The inhabitants of Norfolk Island observe Bounty Day on June 8. This day commemorates the mutiny and arrival of their progenitors from the island of Pitcairn aboard the Morayshire. The ship Morayshire arrived in Norfolk on June 8, 1856. Thus, this day became known as Bounty Day or ‘Anniversary Day,’ and the people of Norfolk Island commemorate it annually with a reenactment of the mutiny, wreath-laying, procession, hymn singing, and a picnic with traditional foods.
HISTORY OF BOUNTY DAY
The inhabitants of Norfolk Island celebrate Bounty Day on June 8. This day commemorates the original Pitcairners’ entrance on Norfolk Island. Pitcairners are descendants of the English sailors and Tahitian women who, under the leadership of Fletcher Christian, began a new existence on Pitcairn Island. In 1856, Queen Victoria donated Norfolk Island to the growing community of Pitcairn.
The history of Pitcairn Island, the original home of the Islanders of Norfolk, is intriguing. Lieutenant William Bligh sailed the HMS Bounty to Tahiti in 1787 to collect breadfruit vegetation for slave colonies in the Caribbean. Several conflicts occurred during the voyage. Fletcher Christian and a portion of the crew finally mounted a mutiny. On Bounty Day, the citizens of Norfolk recreate this very mutiny. The mutineers seized the Bounty and cast Lieutenant Bligh and his crew adrift in an attempt to reach the Dutch East Indies, north of Australia.
By 1790, the mutineers had discovered the island of Pitcairn and were greeted by Mr. and Mrs. Stewart, who had settled there. In the 1850s, their population had substantially increased, necessitating a larger location for settlement. Finally, when the people of Pitcairn requested a larger home from the British government, Queen Victoria granted them Norfolk Island. And by the time they relocated there, the Pitcairners had already developed their own culture and language, both of which continue to exist today.

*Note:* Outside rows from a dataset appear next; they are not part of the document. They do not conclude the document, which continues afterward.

Lemma execute_safe fuel msg gas s :
  interpreter_env env -> msg_ok msg -> evm_ok (st_evm s) -> ~ protected env (st_evm s) ->
  0 <= gas < gas_max -> gas < Z.of_nat fuel ->
  wp (execute_message env (run env fuel) msg gas) s (fun r s' =>
    exists e', s' = st_set_evm s e' /\ executed msg (st_evm s) gas r e').
Proof.
  intros Henv Hm He Hnp Hg Hf. unfold execute_message. destruct (msg_To msg) as [addr|] eqn:Et.
  - apply wp_bind, wp_st_on_evm. eapply wp_getter; [apply _|by apply good_refl|]. intros d1 Hg1 (Hd1 & Hv1 & _).
    destruct (GetNonce_spec (msg_From msg) _ (eo_db _ He)) as [-> _].
    apply wp_bind, wp_st_on_evm. cbn [st_evm st_set_evm].
    eapply (wp_effect env _ (s_SetNonce (msg_From msg) _)); [exact Hg1|done|by apply SetNonce_spec|by apply no_mint_SetNonce, view_wf|].
    intros d2 Hg2 (Hd2 & Hv2 & _). apply wp_bind, wp_st_on_evm. cbn [st_evm st_set_evm].
    eapply wp_mono.
    + apply (Call_safe env (Z.of_nat fuel) (run env fuel) (proj1 Henv) (run_promise env fuel Henv));
        [apply Hg2|apply Hm|lia|lia|apply Hm|]. intros Hp. by destruct Hnp.
    + intros [[rt gleft] err] e' (Hg' & Hl & Hd & Hv' & _). apply wp_ret. eexists. split; [done|].
      split; [by eapply good_trans|]. split; [done|]. split; [done|]. intros Her _. left. rewrite (Hv' Her).
      cbn [statedb with_db] in *. rewrite Hv2. unfold bump. by rewrite Hv1.
  - apply wp_bind, wp_st_on_evm.
    eapply wp_mono; [apply (Create_safe env (Z.of_nat fuel) (run env fuel) (proj1 Henv) (run_promise env fuel Henv));
      [done|lia|lia|apply Hm|done|apply Hm]|].
    intros [[[rt a] gleft] err] e' (Hg' & Hl & Hd & _ & Hv'). apply wp_ret. eexists. split; [done|].
    split; [done|]. split; [done|]. split; [done|]. intros Her Hh. destruct (Hv' Her (Hh Et)) as [E|E]; [by right|by left].
Qed.

(** ** The fee *)

(** What is left goes back to the sender, what was used goes to the miner. *)
Definition settle (msg : Message) (used : Z) (v : View) : View :=
  s_AddBalance (Coinbase (ctx env)) (used * msg_GasPrice msg)
    (s_AddBalance (msg_From msg) ((msg_Gas msg - used) * msg_GasPrice msg) v).

#[local] Instance settle_proper msg used : Proper ((≡) ==> (≡)) (settle msg used).
Proof. intros v w H. unfold settle. by rewrite H. Qed.

Lemma settle_ether msg used v n :
  msg_ok msg -> view_ok v -> 0 <= used <= msg_Gas msg -> ether v n -> ether (settle msg used v) (n + gas_cost msg).
Proof.
  intros Hm Hv Hu Hn. pose proof (mo_price _ Hm). unfold settle, gas_cost.
  replace (n + msg_Gas msg * msg_GasPrice msg)
    with (n + (msg_Gas msg - used) * msg_GasPrice msg + used * msg_GasPrice msg) by lia.
  apply ether_AddBalance; [by apply s_AddBalance_ok|nia|]. apply ether_AddBalance; [done|nia|done].
Qed.

(** The refund is at most half of the gas used. *)
Definition refund_of (used counter : Z) : Z := Z.min (used / 2) counter.

Lemma half_range u : 0 <= u -> 0 <= u / 2 <= u.
Proof. intros H. split; [apply Z.div_pos; lia|]. apply Z.div_le_upper_bound; lia. Qed.

Lemma finish_safe msg s gleft gp (r : bytes * option error) :
  msg_ok msg -> evm_ok (st_evm s) -> is_u64 gp -> msg_Gas msg <= gp ->
  0 <= gleft <= msg_Gas msg -> st_gp s = gp - msg_Gas msg -> st_initialGas s = msg_Gas msg ->
  0 <= vRefund (view (statedb (st_evm s))) ->
  wp (modify (fun s => st_set_gas s gleft) ;;;
      refundGas msg ;;;
      used <~ gets gasUsed ;;
      st_do (AddBalance (Coinbase (ctx env)) (used * msg_GasPrice msg)) ;;;
      used <~ gets gasUsed ;;
      ret (inl (MkExecutionResult used (snd r) (fst r)))) s (fun res s' =>
    let v := view (statedb (st_evm s)) in
    let used := msg_Gas msg - gleft - refund_of (msg_Gas msg - gleft) (vRefund v) in
    res = @inl _ core_error (MkExecutionResult used (snd r) (fst r)) /\
    st_gp s' = gp - used /\ view (statedb (st_evm s')) ≡ settle msg used v /\ evm_ok (st_evm s')).
Proof.
  intros Hm He Hgp Hle Hl Es Ei Hc. pose proof (mo_gas _ Hm) as Hgas. set (v := view (statedb (st_evm s))).
  set (ub := msg_Gas msg - gleft). pose proof (half_range ub ltac:(unfold ub; lia)) as Hh.
  set (rf := refund_of ub (vRefund v)). assert (0 <= rf <= ub) as Hrf by (unfold rf, refund_of, v; lia).
  assert (forall x, 0 <= x <= msg_Gas msg -> u64 x = x) as Hu by (intros x Hx; apply u64_small; unfold is_u64, gas_max, two64 in *; lia).
  apply wp_bind, wp_modify, wp_bind. unfold refundGas. apply wp_bind, wp_gets, wp_bind, wp_gets.
  assert (gasUsed (st_set_gas s gleft) = ub) as ->.
  { unfold gasUsed. cbn [st_initialGas st_gas st_set_gas]. by rewrite Ei, Hu by lia. }
  cbn [st_evm st_set_gas]. rewrite (GetRefund_spec _ (eo_db _ He)). fold v.
  replace (if vRefund v <? ub / 2 then vRefund v else ub / 2) with rf
    by (unfold rf, refund_of; destruct (Z.ltb_spec (vRefund v) (ub / 2)); lia).
  apply wp_bind, wp_modify, wp_bind, wp_gets. cbn [st_gas st_set_gas]. rewrite (Hu (gleft + rf)) by (unfold ub in *; lia).
  apply wp_bind, wp_st_on_evm, wp_db_do. cbn [st_evm st_set_gas].
  destruct (AddBalance_spec (msg_From msg) ((gleft + rf) * msg_GasPrice msg) _ (eo_db _ He)) as (Hd1 & Hv1 & _).
  set (d1 := AddBalance _ _ _) in *.
  apply wp_bind, wp_gets. cbn [st_gp st_set_evm st_set_gas]. rewrite Es. unfold GasPool_AddGas, is_u64 in *.
  destruct (Z.ltb_spec (two64 - 1 - (gleft + rf)) (gp - msg_Gas msg)); [unfold ub in *; lia|].
  rewrite (u64_small (gp - msg_Gas msg + (gleft + rf))) by (unfold is_u64, ub in *; lia).
  apply wp_bind. change (lift_out (Ok ?x)) with (ret (S := StateTransition) x). apply wp_ret, wp_modify.
  replace (gp - msg_Gas msg + (gleft + rf)) with (gp - (ub - rf)) by (unfold ub; lia).
  assert (forall s', st_initialGas s' = msg_Gas msg -> st_gas s' = gleft + rf -> gasUsed s' = ub - rf) as Hused.
  { intros s' E1 E2. unfold gasUsed. rewrite E1, E2, Hu by (unfold ub in *; lia). unfold ub. lia. }
  apply wp_bind, wp_gets. rewrite Hused by done.
  apply wp_bind, wp_st_on_evm, wp_db_do. cbn [st_evm st_set_gas st_set_gp st_set_evm statedb with_db].
  destruct (AddBalance_spec (Coinbase (ctx env)) ((ub - rf) * msg_GasPrice msg) d1 Hd1) as (Hd2 & Hv2 & _).
  apply wp_bind, wp_gets, wp_ret. rewrite Hused by done. cbn [st_set_gas st_set_evm st_set_gp st_gp st_evm statedb with_db].
  split; [done|]. split; [done|]. split; [|by destruct He].
  rewrite Hv2, Hv1. unfold settle. fold rf. by replace (msg_Gas msg - (ub - rf)) with (gleft + rf) by (unfold ub; lia).
Qed.

(** What applying [msg] in the state [v] with [gp] in the pool may end in. *)
Definition transition_post (msg : Message) (v : View) (gp : Z) (r : ExecutionResult + core_error) (s' : StateTransition) : Prop :=
  let v' := view (statedb (st_evm s')) in
  match r with
  | inr er =>
      refused msg v gp = Some er /\
      (refused_early msg v gp = Some er -> v' ≡ v /\ st_gp s' = gp) /\
      (refused_early msg v gp = None -> v' ≡ bought msg v /\ st_gp s' = gp - msg_Gas msg)
  | inl res =>
      refused msg v gp = None /\
      UsedGas res <= msg_Gas msg /\ msg_intrinsic msg <= 2 * UsedGas res /\ st_gp s' = gp - UsedGas res /\
      no_mint v v' /\ evm_ok (st_evm s') /\
      (Err res <> None -> (msg_To msg = None -> rIsHomestead (chainRules env) = true) ->
       v' ≡ settle msg (UsedGas res) (bump msg (bought msg v)) \/
       (msg_To msg = None /\ v' ≡ settle msg (UsedGas res) (bought msg v)))
  end.

Lemma intrinsic_pos msg : 21000 <= msg_intrinsic msg.
Proof.
  unfold msg_intrinsic, intrinsic_cost. rewrite data_cost. pose proof (nonzero_le (msg_Data msg)).
  destruct (bool_decide (msg_To msg = None) && rIsHomestead (chainRules env)), (rIsIstanbul (chainRules env)); lia.
Qed.

Lemma bought_ether msg v n :
  msg_ok msg -> view_ok v -> gas_cost msg <= vBalance v (msg_From msg) -> ether v n -> ether (bought msg v) (n - gas_cost msg).
Proof. intros Hm Hv Hb Hn. by apply ether_SubBalance. Qed.

#[local] Instance bump_proper msg : Proper ((≡) ==> (≡)) (bump msg).
Proof. intros v w H. unfold bump. by rewrite (ve_Nonce _ _ H), H. Qed.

On Bounty Day, the descendants of the original Norfolk settlers reenact the mutiny, hold a parade, and place wreaths on the graves of the deceased, among other activities.
FIVE BOUNTY DAY FACTS THAT WILL BLOW YOUR MIND
Origin of family names
The surnames Quintal, Christian, McCoy, Adams, and Young, along with the English surnames Buffett, Nobbs, and Evans, are all of mutineer origin.
The original offspring
An estimated one-third of Norfolk’s population is descended from the immigrants who arrived in June 1856 aboard the Morayshire.
The Bounty sank
In 1957, American photographer and explorer Luis Marden found the ruin of the HMS Bounty.
The lone survivor of 47 days
Captain Bligh, who was cast adrift for 47 days en route to Timor, subsequently became the Governor of New South Wales.
A member of the Bounty’s 46-man crew was a fictional character known as the ‘widow’s man,’ whose salary was added to the fund and distributed to the families of deceased mariners.